> [Your objective]: Among the records below, find the lines that contain "perform" and copy each of them.

[Records contained in a dataset]

(* ===== verification/Machine.v ===== *)
(** * The service implements the lifecycle machine

    Everything the service does to sandboxes, as requests one after the other, each cut anywhere; the host changes on
    its own in between, and a new daemon begins with a table of execs of its own and corrects the records before it
    serves. *)

From S2P Require Import Prelude Ops Paths GoStrings Netip Models SandboxFields Restart Store Secret SandboxID Repository ExecTable Host Moves.
From S2P Require Import Lab Lifecycle Reconcile Processes Checkpoint Ports Creation Grants Verbs Removal Service Birth Outcomes.
Local Open Scope Z_scope.
Local Open Scope op_scope.

Inductive verb : Type :=
| VPrepare (req : CreateRequest)
| VComplete (id : string) (req : CreateRequest)
| VStart (ref : string)
| VStop (ref : string)
| VRemove (ref : string) (force : bool)
| VPause (ref : string)
| VResume (ref : string)
| VFork (ref name : string)
| VRun (ref : string) (req : RunRequest)
| VKill (ref name : string) (force : bool)
| VAddPort (ref : string) (hostPort guestPort : Z) (public : bool)
| VRemovePort (ref : string) (port : Z)
| VSyncPort (id : string)
| VAttachPolicy (ref name : string)
| VDetachPolicy (ref : string)
| VGrantSecret (ref name : string)
| VUngrantSecret (ref name : string)
| VLiveness (seen : Sandbox) (now : Z)
| VAutostart (id : string)
| VRecordProcesses (id : string)
| VRecordProcessesNow (id : string)
| VReady (ref : string)          (* how an exec, a file verb and an attach begin *)
| VDaemonStart (c : boot_answers).

Section Machine.
Context `{Hst : Host}.

Definition run_verb (v : verb) : sop unit :=
  match v with
  | VPrepare req => _ <~ Prepare req ;; ret tt
  | VComplete id req => Complete id req
  | VStart ref => _ <~ Start ref ;; ret tt
  | VStop ref => _ <~ Stop ref ;; ret tt
  | VRemove ref force => Remove ref force
  | VPause ref => _ <~ Pause ref ;; ret tt
  | VResume ref => _ <~ Resume ref ;; ret tt
  | VFork ref name => _ <~ Fork ref name ;; ret tt
  | VRun ref req => _ <~ Run ref req ;; ret tt
  | VKill ref name force => _ <~ Kill ref name force ;; ret tt
  | VAddPort ref h g p => _ <~ AddPort ref h g p ;; ret tt
  | VRemovePort ref port => RemovePort ref port
  | VSyncPort id => syncPorts id
  | VAttachPolicy ref name => _ <~ AttachPolicy ref name ;; ret tt
  | VDetachPolicy ref => _ <~ DetachPolicy ref ;; ret tt
  | VGrantSecret ref name => _ <~ GrantSecret ref name ;; ret tt
  | VUngrantSecret ref name => _ <~ UngrantSecret ref name ;; ret tt
  | VLiveness seen now => liveness_one seen now
  | VAutostart id => _ <~ autostart id ;; ret tt
  | VRecordProcesses id => recordProcesses id
  | VRecordProcessesNow id => recordProcessesNow id
  | VReady ref => _ <~ readyForExec ref ;; ret tt
  | VDaemonStart c => reconciler_Reconcile c
  end.

(** The moves a verb may make that [legalTransitions] does not list: a removal by force stops a sandbox that is up under a
    record that says failed or pending, and a daemon that comes up believes the substrate over the record. *)
Definition unlisted (v : verb) : list (State * State) :=
  match v with
  | VRemove _ true => forced_moves
  | VDaemonStart _ => restart_moves
  | _ => []
  end.

Lemma run_verb_path `{Hld : !Holdings} v : serves_off (unlisted v) (run_verb v).
Proof.
  assert (Hdrop : ∀ X (m : sop X), serves m → serves (_ <~ m ;; ret tt)) by (intros; apply serves_bind; [done|intros; ssteps]).
  assert (Hres : ∀ X ref (k : string → sop X), (∀ id, serves (k id)) → serves (id <~ resolve ref ;; locked id (k id)))
    by (intros; sstep; by apply serves_locked).
  destruct v as [req|id req|ref|ref|ref [|]|ref|ref|ref name|ref req|ref name force|ref h g p|ref port|id|ref name|ref|ref name|ref name|seen now|id|id|id|ref|c];
    cbn [run_verb unlisted]; lazymatch goal with |- serves_off [] _ => apply serves_serves_off | _ => idtac end.
  - apply Hdrop, Prepare_serves.
  - apply serves_locked, Complete_locked_serves.
  - apply Hdrop, Hres, Start_locked_serves.
  - apply Hdrop, Hres, Stop_locked_serves.
  - apply serves_off_bind; [apply serves_serves_off, serves_resolve|intros id].
    apply serves_off_bind; [by apply serves_serves_off, serves_call|]. intros []; [apply Remove_locked_forced|apply serves_serves_off, serves_fail].
  - apply Hres, Remove_locked_serves.
  - apply Hdrop. unfold Pause. sstep. apply Hres, Pause_locked_serves.
  - apply Hdrop. unfold Resume. sstep. apply Hres, Resume_locked_serves.
  - apply Hdrop. unfold Fork, valid_copy_name. do 2 sstep. apply Hres. intros. apply Fork_locked_serves.
  - apply Hdrop. unfold Run. sstep. apply Hres. intros. apply Run_locked_serves.
  - apply Hdrop, Hres. intros. apply Kill_locked_serves.
  - apply Hdrop. unfold AddPort. do 2 sstep. apply Hres. intros. apply AddPort_locked_serves.
  - apply Hres. intros. apply RemovePort_locked_serves.
  - apply syncPorts_serves.
  - apply Hdrop. unfold AttachPolicy. sstep. apply Hres. intros. apply AttachPolicy_locked_serves.
  - apply Hdrop, Hres, DetachPolicy_locked_serves.
  - apply Hdrop. unfold GrantSecret, valid_secret. sstep. apply Hres. intros. apply GrantSecret_locked_serves.
  - apply Hdrop. unfold UngrantSecret, valid_secret. sstep. apply Hres. intros. apply UngrantSecret_locked_serves.
  - apply liveness_one_serves.
  - apply Hdrop. apply serves_locked, autostart_locked_serves.
  - apply recordProcesses_serves.
  - apply recordProcessesNow_serves.
  - apply Hdrop, readyForExec_serves.
  - apply reconciler_Reconcile_serves.
Qed.

(** ** The abstract machine *)

Definition life (id : string) (s : service) : option State := state_of (repo_of s) id.

Lemma any_shifts_life `{Hld : !Holdings} X id s s' :
  ValidID id = Ok tt → any_shifts X s s' → off_moves X (life id s) (life id s').
Proof.
  intros Hv [i [Ho Hl _ _]]. destruct (decide (id = i)) as [->|Hne]; [done|]. unfold life, state_of.
  rewrite (Ho id Hv Hne). left. constructor.
Qed.

(** For a statement that says nothing of the host, nothing need be held. *)
Definition nothing_held (Hids : ∀ res w, ids_ok (cc_claim (perform (RCreate res) w).2)) : Holdings.
Proof. refine {| leased := λ _, ∅; substrate := λ _, ∅; created_ids := Hids |}; intros; apply empty_subseteq. Defined.

(** C1: The service implements the lifecycle machine, up to the moves [unlisted] names. Whatever the substrate, the
    network and the disk answer, and wherever it is cut, each change a verb, a loop or the start of a daemon makes to the
    record of a sandbox is a move of the machine: a record is born pending or created, moves along [legalTransitions],
    and is freed; nothing else is ever visible, of any sandbox. Two of them make moves [legalTransitions] does not
    list, and only these: a removal by force writes stopped over a failed or a pending record, and the start of a daemon
    makes the ten moves of [restart_moves], since it believes the substrate over the record. *)
Theorem verbs_refine_machine v s id :
  (∀ res w, ids_ok (cc_claim (perform (RCreate res) w).2)) →
  well_formed (repo_of s) → ValidID id = Ok tt →
  let '(t, s', _) := run_verb v s in
  chain (off_moves (unlisted v)) (life id s) (life id <$> t) (life id s').
Proof.
  intros Hids Hw Hv. pose (Hld := nothing_held Hids).
  assert (Hg : good s) by (split; [done|]; intros i _ Hi; unfold Hld, nothing_held in Hi; simpl in Hi; set_solver).
  pose proof (run_verb_path v s Hg) as H. destruct (run_verb v s) as [[t s'] a]. destruct H as [H _].
  apply chain_map. eapply chain_mono; [|exact H]. intros x y ?. by apply any_shifts_life.
Qed.

(** ** Histories *)

Inductive served `{Hld : !Holdings} : service → service → Prop :=
| served_verb v s s' : s' ∈ states (run_verb v) s → served s s'
| served_restart s t : served s (set_table t s)
| served_host s w : leased w ⊆ leased (host s) → substrate w ⊆ substrate (host s) → served s (set_host w s).

Lemma served_good `{Hld : !Holdings} s s' : served s s' → good s → good s'.
Proof.
  intros [v s0 s1 Hin|s0 t|s0 w Hl Hs] Hg.
  - destruct (path_states _ good _ _ _ s0 (run_verb_path v) (any_shifts_good _) Hg Hg) as (Hf & _).
    by apply (proj1 (Forall_forall _ _) Hf).
  - done.
  - split; [apply Hg|]. intros i Hv Hi. cbn [repo_of set_host host] in *. apply (proj2 Hg i Hv). set_solver.
Qed.

(** C2: Nothing is orphaned. From an empty host, however requests, removals by force and starts of a daemon follow each
    other, fail, and are cut by a crash, and whatever the substrate loses on its own: every address lease and every
    sandbox the substrate holds has a record on the disk that a removal can find it by. *)
Theorem nothing_orphaned `{Hld : !Holdings} s0 s id :
  repo_of s0 = new_repo → leased (host s0) = ∅ → substrate (host s0) = ∅ → rtc served s0 s → ValidID id = Ok tt →
  id ∈ leased (host s) ∪ substrate (host s) → ∃ sb, Get (repo_of s) id = Ok sb ∧ ID sb = id.
Proof.
  intros Hr Hl Hs Hrtc Hv Hi. assert (Hg0 : good s0).
  { split; [intros i sb _; by rewrite Hr|]. intros i _. rewrite Hl, Hs. set_solver. }
  destruct (rtc_preserved good _ _ served_good Hrtc Hg0) as [Hw Hn]. destruct (Hn id Hv Hi) as [sb Hsb].
  exists sb. split; [by apply Get_record|]. by apply (Hw id sb Hv Hsb).
Qed.

End Machine.

(** ** On the bench *)

(** The state after some requests, one after the other. *)
Definition after_verbs (vs : list verb) (s : service) : service := foldl (λ s v, (run_verb v s).1.2) s vs.

Lemma after_served vs s : good s → rtc served s (after_verbs vs s).
Proof.
  revert s. induction vs as [|v vs IH]; intros s Hg; [done|].
  assert (Hs : served s (run_verb v s).1.2).
  { apply served_verb with v. pose proof (run_verb_path v s Hg) as H. unfold states.
    destruct (run_verb v s) as [[t s'] a]. by apply (chain_last (any_shifts (unlisted v)) s t s'), H. }
  eapply rtc_l; [exact Hs|]. apply IH. by eapply served_good.
Qed.

Definition bench_up : service := after_verbs [VPrepare bench_request; VComplete bench_id bench_request] bench_service.

Lemma bench_empty_good : good bench_service.
Proof. split; [intros i sb _; done|]. intros i _ Hi. exfalso. revert Hi. cbn [bench_service host leased substrate lab_holdings b_leased b_held empty_bench]. set_solver. Qed.

Lemma bench_up_served : rtc served bench_service bench_up.
Proof. apply after_served, bench_empty_good. Qed.

Lemma bench_up_good : good bench_up.
Proof. exact (rtc_preserved good _ _ served_good bench_up_served bench_empty_good). Qed.

(** The same sandbox up under a record that says failed, which a removal by force moves to stopped and then frees. *)
Definition bench_failed : service :=
  set_repo (landed (set_SState StateFailed (default web (record (repo_of bench_up) bench_id))) (repo_of bench_up)) bench_up.

Lemma bench_failed_formed : well_formed (repo_of bench_failed).
Proof. apply landed_formed; [vm_compute; reflexivity..|]. apply bench_up_good. Qed.

Lemma verbs_refine_machine_witness :
  life bench_id bench_failed = Some StateFailed ∧
  let '(t, s', _) := run_verb (VRemove bench_id true) bench_failed in
  Some StateStopped ∈ life bench_id <$> t ∧ life bench_id s' = None ∧
  chain (off_moves forced_moves) (life bench_id bench_failed) (life bench_id <$> t) (life bench_id s').
Proof.
  split; [vm_compute; reflexivity|].
  pose proof (verbs_refine_machine (VRemove bench_id true) bench_failed bench_id lab_ids bench_failed_formed
    ltac:(vm_compute; reflexivity)) as H.
  assert (Hrun : let '(t, s', _) := run_verb (VRemove bench_id true) bench_failed in
    bool_decide (Some StateStopped ∈ life bench_id <$> t) && bool_decide (life bench_id s' = None) = true) by (vm_compute; reflexivity).
  destruct (run_verb (VRemove bench_id true) bench_failed) as [[t s'] a]. apply andb_true_iff in Hrun as [H1 H2].
  split; [exact (bool_decide_eq_true_1 _ H1)|]. split; [exact (bool_decide_eq_true_1 _ H2)|]. exact H.
Defined.

(** A daemon that comes up beside the sandbox. *)
Definition quiet_boot : boot_answers := MkBootAnswers true (λ _, true) true true true (λ _ _, false).
Definition bench_restarted : service := after_verbs [VDaemonStart quiet_boot] bench_up.

Lemma nothing_orphaned_witness :
  bench_id ∈ leased (host bench_restarted) ∪ substrate (host bench_restarted) ∧
  ∃ sb, Get (repo_of bench_restarted) bench_id = Ok sb ∧ ID sb = bench_id.
Proof.
  assert (Hi : bench_id ∈ leased (host bench_restarted) ∪ substrate (host bench_restarted))
    by (apply (bool_decide_unpack _); vm_compute; reflexivity).
  split; [exact Hi|].
  exact (nothing_orphaned bench_service bench_restarted bench_id eq_refl eq_refl eq_refl
    (transitivity bench_up_served (after_served _ bench_up bench_up_good)) ltac:(vm_compute; reflexivity) Hi).
Defined.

> [Worked solution]:
Definition nothing_held (Hids : ∀ res w, ids_ok (cc_claim (perform (RCreate res) w).2)) : Holdings.
  (∀ res w, ids_ok (cc_claim (perform (RCreate res) w).2)) →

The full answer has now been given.